BACKGROUND: Irinotecan has significant activity in small‐cell lung cancer (SCLC). The authors' previous phase 1 study of alternating weekly therapy with irinotecan/cisplatin (IP), etoposide/cisplatin (EP), and granulocyte–colony‐stimulating factor (G‐CSF) support was well tolerated and active in patients with SCLC. A phase 2 trial was conducted to estimate the efficacy of this regimen in previously untreated patients with extensive SCLC. METHODS: A total of 33 patients were treated between June 2002 and July 2007. Patients received 12 weeks of therapy with cisplatin (20 mg/m2) on Day 1 and irinotecan (100 mg/m2) on Day 1 and G‐CSF on Days 2 to 5 (Weeks 1, 3, 5, 7, 9, and 11) followed by cisplatin (20 mg/m2) on Day 1 and etoposide (60 mg/m2) on Days 1 to 3 with G‐CSF on Days 4 to 7 (Weeks 2, 4, 6, 8, 10, and 12). The primary endpoint was 1‐year survival rate. RESULTS: Grade 4 neutropenia (toxicities were determined using the National Cancer Institute Common Toxicity Criteria [version 2.0]) was noted in 5 (1.5%) of 343 courses with neutropenic fever in only 5 (1%) of 343 courses. One patient died of neutropenic sepsis.

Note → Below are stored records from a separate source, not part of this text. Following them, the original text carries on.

(** a model with a fixed price cannot be changed over to prices per token: whatever is typed
    after opening it, short of the fixed price itself, what is saved from the per-token tab is
    the fixed price and no ratio at all. *)
Theorem fixed_price_stays t d acts data :
  p_price (d_prices d) <> [] -> forallb (fun a => negb (fixes_price a)) acts = true ->
  let s := run true acts (load (Some d)) in
  ps_mode s = PerToken -> commitDraft t s = Some data ->
  stored data = {| en_prices := set_field FPrice (stored_value (p_price (d_prices d))) (prices_of (fun _ => None));
                   en_mode := None; en_expr := None |}.
Proof.
  intros Hp Ha s Hm Hs. assert (E : form_field FPrice s = p_price (d_prices d)) by now apply run_price.
  unfold commitDraft in Hs. destruct (negb _); [easy|]. destruct (validatePricingValues t s); [easy|].
  injection Hs as <-. apply truthy_iff in Hp.
  assert (Hmode : d_billingMode (buildSubmitData s (ps_form s)) <> Some TieredExpr) by (cbn; congruence).
  apply entry_ext; unfold stored, combined, written; cbn [en_prices en_mode en_expr].
  - intros f. rewrite field_set, !field_prices_of, decide_False by easy.
    change (p_price (d_prices (buildSubmitData s (ps_form s)))) with (form_field FPrice s). rewrite E, Hp.
    destruct (decide (f = FPrice)) as [->|Hf]; [|now rewrite bool_decide_eq_false_2].
    change (field FPrice (d_prices (buildSubmitData s (ps_form s)))) with (form_field FPrice s). now rewrite E.
  - now rewrite decide_False.
  - now rewrite decide_False.
Qed.

(** * The rows *)

Lemma model_row_name tb n r : model_row tb n = Ret r -> r_name r = n.
Proof.
  unfold model_row. destruct (is_str _ _); [|now intros [= <-]].
  destruct (full_expr _ _); [|easy]. cbn [exc_bind]. destruct (splitBillingExprAndRequestRules _); [|easy].
  now intros [= <-].
Qed.

Lemma model_rows_names tb names : forall rs, model_rows tb names = Ret rs -> map r_name rs = names.
Proof.
  induction names as [|n names IH]; intros rs; cbn [model_rows]; [now intros [= <-]|].
  destruct (model_row tb n) as [r|] eqn:E; [|easy]. destruct (model_rows tb names) as [rs'|]; [|easy].
  intros [= <-]. cbn. f_equal; [now apply (model_row_name tb)|now apply IH].
Qed.

(** the table shows exactly one row for every model that has a value in one of the ten
    texts, and no other, whatever the order of names. *)
Theorem rows_complete locale_le tb rows :
  models locale_le tb = Ret rows ->
  List.NoDup (map r_name rows) /\ forall n, In n (map r_name rows) <-> entry tb n <> no_entry.
Proof.
  unfold models. destruct (model_rows tb (modelNames tb)) as [rs|] eqn:E; [|easy]. intros [= <-].
  pose proof (model_rows_names tb _ rs E) as Hn.
  assert (Hp : map r_name (stable_sort (fun a b => locale_le (r_name a) (r_name b)) rs) ≡ₚ modelNames tb)
    by (rewrite stable_sort_Permutation, Hn; easy).
  split.
  - apply (Permutation_NoDup (symmetry Hp)), uniq_NoDup.
  - intros n. rewrite unlisted. assert (Hi : In n (map r_name (stable_sort
      (fun a b => locale_le (r_name a) (r_name b)) rs)) <-> In n (modelNames tb))
      by (split; apply Permutation_in; easy).
    rewrite Hi. split; [tauto|]. destruct (memb n (modelNames tb)) eqn:Em;
      [apply memb_In in Em|apply memb_not_In in Em]; tauto.
Qed.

Nonhematologic toxicities grade ≥2 were observed in 15 (4%) of 343 courses and were limited to fatigue, hyponatremia, and diarrhea. The overall objective response rate was 89% in 28 assessable patients (no complete responses and 25 partial responses). The median progression‐free and overall survivals were 6.0 months and 10.9 months, respectively. The 1‐year survival rate was 33%. CONCLUSIONS: Weekly therapy with IP alternating with EP and G‐CSF support was well tolerated in patients with extensive SCLC, but did not demonstrate improved progression‐free or overall survival when compared with historical controls at the study institution. Cancer 2010. © 2010 American Cancer Society.